In mid-2013, MM Karton acquired the Folla CTMP mill in Norway from Södra, which had been shut down in September 2012 due to unprofitability. MM Karton resumed production at the mill to secure an autonomous raw material supply with semi-chemical pulps (CTMP and TMP) for its own cardboard production. A portion of the mill's annual capacity of 130,000 tonnes was also made available for free trade in the market.

Over the last decade, the main plant in Frohnleiten, Styria, has seen significant investment totaling more than 150 million euros aimed at modernising and expanding its logistics. Notably, in 2014, approximately 50 million euros were invested in developing the ‘Foodboard’ cardboard, a sustainable product designed to replace plastic packaging in the food industry.

=== 2020 to present day ===
In August 2021, MM sold its cardboard mills in Baiersbronn, Germany, and Eerbeek, Netherlands, to the US financial investor Oaktree Capital Management. Additionally, at the beginning of August, the Mayr-Melnhof Group expanded its operations by acquiring the cardboard and paper mills in Kwidzyn, Poland, and Kotkamills, Finland.
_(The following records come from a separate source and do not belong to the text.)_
(** With the size of the table, and the type of [s_dev]. *)
Record table_ok (s : kernel) : Prop := {
  to_uniq : uniq (inode_table s);
  to_size : lenz (inode_table s) <= NR_INODE;
  to_devs : Forall (fun sb => is_u16 (s_dev sb)) (super_block s)
}.

Lemma table_ok_ext s s' : inode_table s' = inode_table s -> super_block s' = super_block s -> table_ok s -> table_ok s'.
Proof. intros E1 E2 [H1 H2 H3]. split; by rewrite ?E1, ?E2. Qed.

(** What it needs of the drivers and of what runs during a sleep. *)
Class Tidy (E : Env) : Prop := {
  interfere_tidy : forall q n s, table_ok s -> table_ok (interfere q n s);
  start_driver_tidy : forall major s, table_ok s -> table_ok (start_driver major s)
}.

Definition kept {A} (m : M kernel A) : Prop := forall s, table_ok s -> wlp m (fun _ s' => table_ok s') s.

(** An entry may be changed when it stays the same inode, or becomes none. *)
Definition same_inode (f : m_inode -> m_inode) : Prop :=
  forall n, i_dev (f n) = 0 \/ (i_dev (f n) = i_dev n /\ i_num (f n) = i_num n).

Lemma uniq_setz l i n n' : uniq l -> getz l i = Some n ->
  i_dev n' = 0 \/ (i_dev n' = i_dev n /\ i_num n' = i_num n) -> uniq (setz l i n').
Proof.
  intros Hl Hi Hn a b x y Ha Hb Hd Hdev Hnum.
  assert (0 <= i < lenz l) as Hr by (by eapply getz_Some_lt).
  destruct (decide (a = i)) as [->|Hai], (decide (b = i)) as [->|Hbi]; [done|..].
  - rewrite getz_setz_eq in Ha by done. rewrite getz_setz_ne in Hb by done. injection Ha as <-.
    destruct Hn as [?|[E1 E2]]; [done|]. apply (Hl i b n y); congruence.
  - rewrite getz_setz_ne in Ha by done. rewrite getz_setz_eq in Hb by done. injection Hb as <-.
    destruct Hn as [?|[E1 E2]]; [congruence|]. apply (Hl a i x n); congruence.
  - rewrite getz_setz_ne in Ha, Hb by done. by apply (Hl a b x y).
Qed.

(** ** The routines of the monad *)

Lemma kept_ret {A} (a : A) : kept (ret a).
Proof. by intros s Hs. Qed.
Lemma kept_blocked {A} : kept (Prelude.blocked : M kernel A).
Proof. by intros s Hs. Qed.
Lemma kept_fault {A} : kept (fault : M kernel A).
Proof. by intros s Hs. Qed.
Lemma kept_panic {A} msg : kept (panic msg : M kernel A).
Proof. by intros s Hs. Qed.
Lemma kept_gets {A} (f : kernel -> A) : kept (gets f).
Proof. by intros s Hs. Qed.
Lemma kept_valid {A} (o : option A) : kept (valid o).
Proof. by destruct o; intros s Hs. Qed.
Lemma kept_modify f : (forall s, inode_table (f s) = inode_table s /\ super_block (f s) = super_block s) -> kept (modify f).
Proof. intros Hf s Hs. unfold wlp, modify. destruct (Hf s). by apply (table_ok_ext s). Qed.
Lemma kept_bind {A B} (m : M kernel A) (k : A -> M kernel B) : kept m -> (forall a, kept (k a)) -> kept (bind m k).
Proof. intros Hm Hk s Hs. apply wlp_bind. eapply wlp_mono; [by apply Hm|]. intros a s' Hs'. by apply Hk. Qed.
Lemma kept_when b (m : M kernel unit) : kept m -> kept (when b m).
Proof. destruct b; [done|]. intros _. apply kept_ret. Qed.
Lemma kept_for_range n lo (body : Z -> M kernel unit) : (forall i, kept (body i)) -> kept (for_range lo n body).
Proof.
  intros Hb. revert lo. induction n as [|n IH]; intros lo; [apply kept_ret|]. by apply kept_bind.
Qed.
Lemma kept_zoom {T A} (get : kernel -> T) (put : T -> kernel -> kernel) (m : M T A) :
  (forall t s, inode_table (put t s) = inode_table s /\ super_block (put t s) = super_block s) -> kept (zoom get put m).
Proof.
  intros Hp s Hs. unfold wlp, zoom. destruct (m (get s)) as [a t| | | |]; try done. destruct (Hp t s).
  by apply (table_ok_ext s).
Qed.
Lemma kept_on_sched {A} (m : M sched A) : kept (on_sched m).
Proof. by apply kept_zoom. Qed.
Lemma kept_on_memory {A} (m : M mm A) : kept (on_memory m).
Proof. by apply kept_zoom. Qed.
Lemma kept_wake_up q : kept (wake_up q).
Proof. by apply kept_modify. Qed.

Lemma table_ok_setz s i n n' : table_ok s -> getz (inode_table s) i = Some n -> uniq (setz (inode_table s) i n') ->
  table_ok (s <| inode_table ::= fun l => setz l i n' |>).
Proof. intros [H1 H2 H3] Hn Hu. split; [done| |done]. upd. by rewrite lenz_setz. Qed.

Lemma wlp_set_inode i f (Q : unit -> kernel -> Prop) s :
  (forall n, getz (inode_table s) i = Some n -> Q tt (s <| inode_table ::= fun l => setz l i (f n) |>)) ->
  wlp (set_inode i f) Q s.
Proof.
  intros HQ. unfold set_inode, get_inode, wlp, bind, gets, modify.
  destruct (getz (inode_table s) i) as [n|] eqn:Hn; [|done]. by apply HQ.
Qed.
Lemma kept_set_inode i f : same_inode f -> kept (set_inode i f).
Proof.
  intros Hf s Hs. apply wlp_set_inode. intros n Hn. apply table_ok_setz with n; [done..|].
  apply uniq_setz with n; [apply Hs|done|apply Hf].
Qed.

Section tidy.
Context {E : Env} {HE : Tidy E}.

Lemma kept_sleep_on q : kept (sleep_on q).
Proof. intros s Hs. apply interfere_tidy. by apply (table_ok_ext s). Qed.
Lemma kept_start_driver major : kept (modify (start_driver major)).
Proof. intros s Hs. by apply start_driver_tidy. Qed.
Lemma kept_wait_while fuel locked q : kept locked -> kept (wait_while fuel locked q).
Proof.
  intros Hl. induction fuel as [|fuel IH]; [apply kept_blocked|]. apply kept_bind; [done|].
  intros []; [|apply kept_ret]. apply kept_bind; [apply kept_sleep_on|done].
Qed.
End tidy.

Create HintDb kept discriminated.
#[export] Hint Constants Opaque : kept.
#[export] Hint Resolve kept_ret kept_blocked kept_fault kept_panic kept_gets kept_valid kept_on_sched kept_on_memory
  kept_wake_up kept_sleep_on kept_start_driver : kept.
In April 2022, MM further diversified its portfolio by acquiring the Nordic pharmaceutical packaging group Eson Pac, headquartered in Veddige, Sweden. This acquisition marked a strategic expansion into the pharmaceutical packaging sector.
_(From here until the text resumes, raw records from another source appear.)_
Lemma compare_name_ok n name bh de k b c s :
  getz (bhs s) bh = Some b -> (forall j, k <= j < k + Z.of_nat n -> getz (b_data b) (de + 2 + j) = Some (c j)) ->
  compare_name n name bh de k s = Ok (forallb (fun j => user_char s (name + j) =? c j) (seqZ k (Z.of_nat n))) s.
Proof.
  intros Hb. revert k. induction n as [|n IH]; intros k Hc; [done|]. cbn [compare_name]. unfold get_fs_byte. run_step.
  unfold de_name. rewrite bind_assoc. run (get_bh_ok _ _ _ Hb). rewrite Hc by lia. cbn [valid]. run_step.
  rewrite seqZ_cons by lia. replace (Z.pred (Z.of_nat (Datatypes.S n))) with (Z.of_nat n) by lia. cbn [forallb].
  unfold user_char at 1. destruct (_ =? c k); [|done]. rewrite IH by (intros j Hj; apply Hc; lia).
  by replace (Z.succ k) with (k + 1) by lia.
Qed.

Lemma file_byte_at blocks k o : 0 <= o < 1024 -> file_byte blocks (1024 * k + o) = default 0 (getz (blocks k) o).
Proof.
  intros Ho. unfold file_byte. replace ((1024 * k + o) / 1024) with k by dmlia.
  by replace ((1024 * k + o) mod 1024) with o by dmlia.
Qed.

(** The field of a name, character by character. *)
Lemma slot_field blocks i :
  file_bytes blocks (16 * i + 2) NAME_LEN = (fun o => file_byte blocks (16 * i + 2 + o)) <$> seqZ 0 14.
Proof.
  unfold file_bytes. replace (seqZ (16 * i + 2) NAME_LEN) with (Z.add (16 * i + 2) <$> seqZ 0 14)
    by (rewrite fmap_add_seqZ; f_equal; lia). by rewrite <- list_fmap_compose.
Qed.

Lemma take_seqZ n m : 0 <= n <= m -> take (Z.to_nat n) (seqZ 0 m) = seqZ 0 n.
Proof.
  intros H. replace m with (n + (m - n)) by lia. rewrite seqZ_app by lia. apply take_app_length'. rewrite length_seqZ. lia.
Qed.

(** The test of [match] is equality of names. *)
Lemma slot_name_eqb blocks i namelen (u : Z -> Z) : 0 < namelen <= 14 -> Forall (fun c => c <> 0) (u <$> seqZ 0 namelen) ->
  let c o := file_byte blocks (16 * i + 2 + o) in
  bool_decide (slot_name blocks i = u <$> seqZ 0 namelen) =
  (if namelen <? 14 then c namelen =? 0 else true) && forallb (fun o => u o =? c o) (seqZ 0 namelen).
Proof.
  intros Hlen Hnz c. rewrite fmap_eqb. apply eq_true_iff_eq. rewrite andb_true_iff, !bool_decide_eq_true.
  unfold slot_name. rewrite slot_field. fold c.
  assert (length (u <$> seqZ 0 namelen) = Z.to_nat namelen) as Hl by (by rewrite length_fmap, length_seqZ).
  rewrite cut0_eq by (done || rewrite Hl, length_fmap, length_seqZ; lia). rewrite Hl, length_fmap, length_seqZ.
  rewrite <- fmap_take, take_seqZ by lia. rewrite list_lookup_fmap.
  split.
  - intros [E1 E2]. split; [|done]. destruct (Z.ltb_spec namelen 14) as [Hlt|]; [|done]. apply Z.eqb_eq.
    specialize (E2 ltac:(lia)). rewrite lookup_seqZ_lt in E2 by lia. cbn in E2. injection E2 as E2. rewrite <- E2. f_equal. lia.
  - intros [E1 E2]. split; [done|]. intros Hlt. rewrite lookup_seqZ_lt by lia. cbn. f_equal.
    rewrite (proj2 (Z.ltb_lt namelen 14)) in E1 by lia. apply Z.eqb_eq in E1. rewrite <- E1. f_equal. lia.
Qed.

Lemma match_entry_ok s bh b blocks k j namelen name :
  getz (bhs s) bh = Some b -> b_data b = blocks k -> lenz (blocks k) = 1024 -> 0 <= j < 64 -> 0 < namelen <= NAME_LEN ->
  let nm := read_user (Z.to_nat namelen) name (user s) in Forall (fun c => c <> 0) nm ->
  match_entry namelen name bh (16 * j) s = Ok (named blocks nm (64 * k + j)) s.
Proof.
  intros Hb Hd Hl Hj Hlen nm Hnz. unfold NAME_LEN in *. set (i := 64 * k + j).
  assert (forall o, 0 <= o < 16 -> getz (b_data b) (16 * j + o) = Some (file_byte blocks (16 * i + o))) as Hat.
  { intros o Ho. replace (16 * i + o) with (1024 * k + (16 * j + o)) by lia. rewrite file_byte_at, Hd by lia.
    destruct (getz_is_Some (blocks k) (16 * j + o)) as [c Hc]; [lia|]. by rewrite Hc. }
  assert (le16 (b_data b) (16 * j) = Some (slot_nr blocks i)) as Hnr.
  { unfold le16, slot_nr. rewrite (Hat 1) by lia. specialize (Hat 0 ltac:(lia)). rewrite !Z.add_0_r in Hat. by rewrite Hat. }
  set (c o := file_byte blocks (16 * i + 2 + o)).
  assert (forall o, 0 <= o < 14 -> getz (b_data b) (16 * j + 2 + o) = Some (c o)) as Hc.
  { intros o Ho. replace (16 * j + 2 + o) with (16 * j + (2 + o)) by lia. rewrite Hat by lia. unfold c. do 2 f_equal. lia. }
  unfold match_entry, de_inode_nr. rewrite bind_assoc. run (get_bh_ok _ _ _ Hb). rewrite Hnr. cbn [valid]. run_step. unfold named, istrue.
  rewrite (proj2 (Z.ltb_ge NAME_LEN namelen)) by (unfold NAME_LEN; lia). rewrite orb_false_r, negb_involutive.
  destruct (slot_nr blocks i =? 0); [done|]. cbn [negb andb]. unfold NAME_LEN.
  pose proof (slot_name_eqb blocks i namelen (fun o => user_char s (name + o)) Hlen) as Heq. cbv zeta in Heq. fold c in Heq.
  assert (nm = (fun o => user_char s (name + o)) <$> seqZ 0 namelen) as Enm
    by (unfold nm, read_user; by rewrite Z2Nat.id by lia).
  rewrite Enm, Heq by (by rewrite <- Enm). 
  pose proof (compare_name_ok (Z.to_nat namelen) name bh (16 * j) 0 b c s Hb) as Hcmp.
  rewrite Z2Nat.id in Hcmp by lia. specialize (Hcmp ltac:(intros o Ho; apply Hc; lia)).
  destruct (Z.ltb_spec namelen 14) as [Hlt|Hge].
  - unfold de_name. rewrite !bind_assoc. run (get_bh_ok _ _ _ Hb). rewrite Hc by lia. cbn [valid]. run_step. run_step.
    destruct (c namelen =? 0); [exact Hcmp|done].
  - run_step. exact Hcmp.
Qed.

(** ** The search *)

(** Block [k] of the directory is in the cache, and not a hole; buffer [bh] has
    it. *)
Definition holds_block (l : list buffer_head) (n : m_inode) (k bh : Z) (b : buffer_head) : Prop :=
  exists z, zone_of l n k z /\ z <> 0 /\ usable l (i_dev n) z bh b.
Definition dir_cached (l : list buffer_head) (n : m_inode) (blocks : Z -> list Z) (k : Z) : Prop :=
  k < MAX_BLOCKS /\ lenz (blocks k) = 1024 /\ exists bh b, holds_block l n k bh b /\ b_data b = blocks k.

(** The buffer of the first entry from [i] on that has the name, kept in use;
    or none, and no buffer kept. *)
Definition search_result (s : kernel) (n : m_inode) (blocks : Z -> list Z) (nm : list Z) (i entries : Z)
    (o : outcome kernel (option (Z * Z))) : Prop :=
  (exists m, o = Ok None (released m s) /\ forall j, i <= j < entries -> named blocks nm j = false) \/
  (exists j bh b m, o = Ok (Some (bh, 16 * (j mod 64))) (put_bh bh (held b) (released m s)) /\
    i <= j < entries /\ named blocks nm j = true /\ (forall j', i <= j' < j -> named blocks nm j' = false) /\
    holds_block (bhs s) n (j / 64) bh b /\ b_data b = blocks (j / 64)).

Lemma search_skip s n blocks nm i entries o : named blocks nm i = false ->
  search_result s n blocks nm (i + 1) entries o -> search_result s n blocks nm i entries o.
Proof.
  intros Hi [(m & -> & Hno)|(j & bh & b & m & -> & Hj & Hn & Hno & H)].
  - left. exists m. split; [done|]. intros j Hj. destruct (decide (j = i)) as [->|]; [done|]. apply Hno. lia.
  - right. exists j, bh, b, m. split; [done|]. split; [lia|]. split; [done|]. split; [|done].
    intros j' Hj'. destruct (decide (j' = i)) as [->|]; [done|]. apply Hno. lia.
Qed.

Section loop.
Context (s : kernel) (dir : Z) (n : m_inode) (name namelen entries : Z) (blocks : Z -> list Z).
Hypothesis (Hs : cache_inv s) (Hn : getz (inode_table s) dir = Some n) (Hdev : i_dev n <> 0).
Hypothesis (Hlen : 0 < namelen <= NAME_LEN).
Let nm : list Z := read_user (Z.to_nat namelen) name (user s).
Hypothesis (Hnz : Forall (fun c => c <> 0) nm).
Hypothesis (Hdir : forall k, 0 <= k -> 64 * k < entries -> dir_cached (bhs s) n blocks k).

#[local] Abbreviation loop fuel := (find_entry_loop fuel dir name namelen entries).
#[local] Abbreviation finds := (search_result s n blocks nm).

(** The test of entry [i] in the buffer of its block, and what follows. *)
Lemma find_here fuel i k bh b m (next : M kernel (option (Z * Z))) :
  0 <= k -> 64 * k <= i < 64 * k + 64 -> i < entries -> holds_block (bhs s) n k bh b -> b_data b = blocks k -> lenz (blocks k) = 1024 ->
  next = loop fuel (i + 1) (Some bh) (16 * (i - 64 * k) + DIR_ENTRY_SIZE) ->
  let s1 := put_bh bh (held b) (released m s) in
  finds (i + 1) entries (next s1) ->
  finds i entries ((let! found := match_entry namelen name bh (16 * (i - 64 * k)) in
                     if found : bool then ret (Some (bh, 16 * (i - 64 * k))) else next) s1).
Proof.
  intros Hk Hi Hlt Hb Hd Hl _ s1 Hnext. pose proof Hb as (z & _ & _ & [Hget _ _ _ _ _]).
  assert (getz (bhs s1) bh = Some (held b)) as Hb1 by exact (get_put_bh bh b (held b) (released m s) Hget).
  pose proof (match_entry_ok s1 bh (held b) blocks k (i - 64 * k) namelen name Hb1 Hd Hl ltac:(lia) Hlen Hnz) as Hm.
  run Hm. replace (64 * k + (i - 64 * k)) with i by lia. change (read_user _ _ _) with nm.
  destruct (named blocks nm i) eqn:Hnamed; [|by apply search_skip].
  right. exists i, bh, b, m. assert (i / 64 = k /\ i mod 64 = i - 64 * k) as [-> ->] by (split; dmlia).
  split; [done|]. split; [lia|]. split; [done|]. split; [lia|]. done.
Qed.

Lemma next_block_ok m k : 0 <= k -> 64 * k < entries -> exists m' bh b,
  holds_block (bhs s) n k bh b /\ b_data b = blocks k /\ lenz (blocks k) = 1024 /\
  next_block (bmap dir k) dir (released m s) = Ok (Some bh) (put_bh bh (held b) (released m' s)).
Proof.
  intros Hk He. destruct (Hdir k Hk He) as (Hmax & Hl & bh & b & (z & Hz & Hz0 & Hu) & Hd).
  destruct (_bmap_ok (released m s) dir n k z false Hs Hn Hdev (conj Hk Hmax) Hz (or_introl eq_refl)) as [m' Hm'].
  exists (m' + m)%nat, bh, b. split; [by exists z|]. split; [done|]. split; [done|].
  unfold next_block, bmap. run Hm'. unfold istrue. rewrite (proj2 (Z.eqb_neq z 0) Hz0). cbn [negb]. rewrite released_add.
  assert (getz (inode_table (released (m' + m) s)) dir = Some n) as Hn' by exact Hn. run (get_inode_ok _ _ _ Hn').
  by apply (bread_cached (released (m' + m) s) _ z).
Qed.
In October of the same year, MM continued its expansion in this sector by acquiring Essentra Packaging, a British pharmaceutical folding cardboard producer, along with its US subsidiary.

In 2020, plans were announced to invest about 100 million euros in the Frohnleiten site, focusing not only on the modernisation of the two existing carton machines, KM2 and KM3—handled by Graz-based Andritz AG—but also on enhancing the site's infrastructure and logistics. These upgrades included modernising the boiler house and wastewater treatment plant, as well as expanding parking areas for employees and delivery traffic. The conversion work was successfully completed by mid-2023. However, due to the economic impacts stemming from the Russian war against Ukraine, which led to a decline in global market demand, the plant had to temporarily reduce its production in the summer of 2023 and shut down its cardboard machines. This situation also necessitated a reduction in the short-term profit outlook, although the modernisation measures implemented remain intact.
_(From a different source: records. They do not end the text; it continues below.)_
(* ===== verification/MainExamples.v ===== *)
(** * A program that opens its terminal, one that gets a signal, and the
    table of inodes they use *)

From Stdlib Require Import ZArith Lia.
From stdpp Require Import base numbers list gmap strings.
From S2P Require Import Prelude Memory Task Sched WaitQueue TtyData Kernel CharDev Blk Buffer Posix Inode Files.
From S2P Require Import Signal SysCalls UserMem ExecStack FileCounts SystemCall Unistd Main InodeTable BufferInv Posix Namei FileBlocks FileRead FileWrite Directory DirectoryAdd.
From S2P Require Import CacheExamples FileIoExamples.

#[local] Existing Instances quiet quiet_cooperative.

(** The root directory has one entry, t, which is the file of FileIoExamples. *)
Definition dir_slot (ino : Z) (name : list Z) : list Z := bytes_of 2 ino ++ name ++ replicate (14 - length name) 0.
Definition dir_block : list Z := dir_slot 1 [46] ++ dir_slot 1 [46; 46] ++ dir_slot 12 [116] ++ replicate 976 0.
Definition root_dir : m_inode := Inode 0x41ed 0 48 0 0 2 [5; 0; 0; 0; 0; 0; 0; 0; 0] 0 0 0x301 1 1 0 0 0 0 0 0.
Definition shell_task : task_struct := (plain_task 1 15) <| root := Some 0 |> <| pwd := Some 0 |>.
Definition shell_kernel : kernel :=
  two_blocks
    <| bhs ::= fun l => match l with x :: y :: l => (filled 97 x) <| b_data := dir_block |> :: y :: l | _ => l end |>
    <| inode_table ::= fun l => setz (setz l 0 root_dir) 2 the_file |>
    <| sch := idle_sched [Some (plain_task 0 15); Some shell_task] |>
    <| user := write_user [47; 116; 0] 256 ∅ |>.

Definition no_start (_ _ _ _ : Z) : M kernel Z := Prelude.blocked.
Definition no_handler (_ : frame) : M program unit := Prelude.blocked.
Definition in_shell : user_frame := UserFrame 0x1000 0x0f 0x202 0x8000 0x17.

Definition after_open : program := final (lib_open no_start in_shell no_handler 256 O_RDWR 0 (Program shell_kernel 0)).

Lemma after_open_eq : lib_open no_start in_shell no_handler 256 O_RDWR 0 (Program shell_kernel 0) = Ok 0 after_open.
Proof. vm_compute. reflexivity. Qed.


(** Task 1 has a one-shot handler for SIGINT at 0x1000, and SIGINT and
    SIGTERM are pending. *)
Definition on_int : sigaction_t := SigAction 0x1000 0 SA_ONESHOT 0x2000.
Definition struck_task : task_struct :=
  (plain_task 1 15) <| signal := 0x4002 |> <| sigaction ::= fun l => setz l 1 on_int |>.
Definition struck_kernel : kernel := bare <| Kernel.sch := idle_sched [Some (plain_task 0 15); Some struck_task] |>.
Definition struck_at : user_frame := UserFrame 0x3000 0x0f 0x202 0x8000 0x17.

Lemma signal_delivered_witness : exists s,
  ret_from_sys_call 7 8 9 struck_at struck_kernel = Ok (Frame 0x1000 (0x8000 - 32)) s /\
  (exists t, current_task (sch s) = Some t /\ signal t = 0x4000) /\
  read_user 32 (0x8000 - 32) (user s) = words [0x2000; 2; 0; 7; 8; 9; 0x202; 0x3000].
Proof.
  destruct (signal_delivered struck_kernel struck_task 1 on_int 7 8 9 struck_at
    (final (verify_area (0x8000 - 32) 32 struck_kernel))) as (t & -> & ->).
  - reflexivity.
  - discriminate.
  - discriminate.
  - discriminate.
  - done.
  - reflexivity.
  - intros k Hk. assert (k = 0) as -> by lia. reflexivity.
  - reflexivity.
  - discriminate.
  - discriminate.
  - vm_compute. reflexivity.
  - eexists. split; [reflexivity|]. split; [eexists; split; vm_compute; reflexivity|]. vm_compute. reflexivity.
Defined.

(** The file is in the table, and is found there. *)
#[local] Instance quiet_tidy : Tidy quiet.
Proof. split; intros; by apply (table_ok_ext s). Qed.

Lemma shell_table : table_ok shell_kernel.
Proof.
  split.
  - apply uniqb_sound. vm_compute. reflexivity.
  - vm_compute. congruence.
  - apply (bool_decide_eq_true _). vm_compute. reflexivity.
Qed.

Lemma inodes_unique_witness : exists i s, iget 0x301 12 shell_kernel = Ok i s /\ table_ok s.
Proof.
  apply (wlp_returns (iget 0x301 12) (fun _ s => table_ok s)); [vm_compute; reflexivity|].
  destruct (inodes_unique shell_kernel shell_table) as [Hg _]. exact (Hg 0x301 12 ltac:(by split) ltac:(by split)).
Defined.

(** Its name is the third entry of the root directory. *)
Lemma shell_cache : cache_inv shell_kernel.
Proof.
  unfold shell_kernel. generalize two_blocks two_blocks_inv. intros s Hs. apply (cache_inv_ext s); [|done|done| |done].
  - upd. destruct (bhs s) as [|x [|y l]]; try done. split; [done|]. intros i. unfold getz.
    destruct (i <? 0); [done|]. by destruct (Z.to_nat i) as [|[|k]].
  - apply setz_Forall; [apply setz_Forall; [apply Hs|]|]; vm_compute; split; congruence.
Qed.

Lemma find_entry_spec_witness : exists bh b m,
  find_entry 0 257 1 shell_kernel = Ok (0, Some (bh, 32)) (put_bh bh (held b) (released m shell_kernel)).
Proof.
  destruct (find_entry_spec shell_kernel 0 root_dir 257 1 (fun _ => dir_block)) as [(m & _ & Hno)|(j & bh & b & m & Hf & Hj & Hn & _)].
  - exact shell_cache.
  - vm_compute. reflexivity.
  - discriminate.
  - by split.
  - done.
  - apply (bool_decide_eq_true _). vm_compute. reflexivity.
  - vm_compute. discriminate.
  - intros k Hk [-> | Hlt]; [|change (64 * k < 3) in Hlt; assert (k = 0) as -> by lia].
    all: split; [done|]; split; [reflexivity|].
    all: destruct (getz (bhs shell_kernel) 0) as [b|] eqn:Hb; [|vm_compute in Hb; discriminate].
    all: exists 0, b; vm_compute in Hb; injection Hb as <-; split; [|reflexivity].
    all: exists 5; split; [reflexivity|]; split; [done|]; split; vm_compute; try reflexivity; try congruence; by split.
  - specialize (Hno 2 ltac:(done)). vm_compute in Hno. discriminate Hno.
  - exists bh, b, m. change (0 <= j < 3) in Hj. assert (j = 0 \/ j = 1 \/ j = 2) as [->|[->| ->]] by lia.
    + vm_compute in Hn. discriminate Hn.
    + vm_compute in Hn. discriminate Hn.
    + change (16 * (2 mod 64)) with 32 in Hf. exact Hf.
Defined.

(** A new name, u, for the same file: the directory gets a fourth entry. *)
Definition linking : kernel := shell_kernel <| user := write_user [117] 300 ∅ |>.

Lemma linking_cache : cache_inv linking.
Proof. unfold linking. generalize shell_kernel shell_cache. intros s Hs. by apply (cache_inv_ext s); try apply Hs. Qed.

Lemma linking_map : file_map (bhs linking) root_dir 1 (fun _ => 5) (fun _ => []) (fun _ => dir_block).
Proof.
  split.
  - done.
  - intros k Hk. assert (k = 0) as -> by lia. by split.
  - intros k Hk. right. split; [done|]. split; [|reflexivity].
    destruct (getz (bhs linking) 0) as [b|] eqn:Hb; [|vm_compute in Hb; discriminate].
    exists 0, b. vm_compute in Hb. injection Hb as <-. split; [|reflexivity].
    split; vm_compute; try reflexivity; try congruence. by split.
  - intros k k' Hk Hk'. lia.
  - intros k k' _ _ _ H. by apply elem_of_nil in H.
Qed.

Lemma linking_free : first_free root_dir 1 (fun _ => dir_block) 3.
Proof.
  split; [lia| |by left]. intros i Hi. assert (i = 0 \/ i = 1 \/ i = 2) as [->|[->| ->]] by lia; by split.
Qed.

Lemma enter_then_find_witness : exists s1 s2 bh,
  enter 0 300 1 12 linking = Ok tt s1 /\ find_entry 0 300 1 s1 = Ok (0, Some (bh, 48)) s2 /\ de_inode_nr bh 48 s2 = Ok 12 s2.
Proof.
  destruct (enter_then_find linking 0 root_dir 300 1 12 1 (fun _ => 5) (fun _ => []) (fun _ => dir_block) 3)
    as (s1 & s2 & bh & n' & blocks' & H1 & H2 & H3 & _).
  - exact linking_cache.
  - vm_compute. reflexivity.
  - discriminate.
  - by split.
  - reflexivity.
  - done.
  - exact linking_map.
  - done.
  - done.
  - exact linking_free.
  - by split.
  - done.
  - apply (bool_decide_eq_true _). vm_compute. reflexivity.
  - vm_compute. discriminate.
  - intros i Hi. assert (i = 0 \/ i = 1 \/ i = 2) as [->|[->| ->]] by lia; vm_compute; discriminate.
  - exists s1, s2, bh. split; [exact H1|]. split; [exact H2|exact H3].
Defined.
== MM Board & Paper Production Sites ==
The production facilities of MM Board & Paper are distributed across several countries including the following key locations:

- Austria:
  - Frohnleiten: This is the main plant, employing 570 workers. It serves as a central hub for the company's operations in Austria.
- Germany:
  - Gernsbach
  - Neuss
- Finland:
  - Kotkamills in Kotka: Acquired in 2021, this facility is one of the newer additions to MM Board & Paper's portfolio, enhancing the company's production capabilities in the Nordic region.
- Norway:
  - FollaCell A.S. in Follafoss: This site adds to the company's presence in Scandinavia.
- Poland:
  - Kwidzyn: Another acquisition in 2021, this plant produces both cardboard and paper, and is part of the expansion of MM Board & Paper's operations into Eastern Europe.
- Slovenia:
  - Količevo
- United Kingdom:
  - Bootle, Merseyside: The Bootle plant worked closely with companies including Kellogg Company'
  - Deeside, Wales: the operations at Deeside focus mainly upon food and tissue,' while manufacturing for companies including Georgia-Pacific and Unilever. Both UK plants run a weekday 3-shift system as well as a dedicated weekend crew. At both UK plants, the company runs mainly Bobst group machinery in the cut-and-crease and finishing department, the Bootle plant operates a fully automated end of line department. In the print department of both, machinery from Koenig & Bauer is used.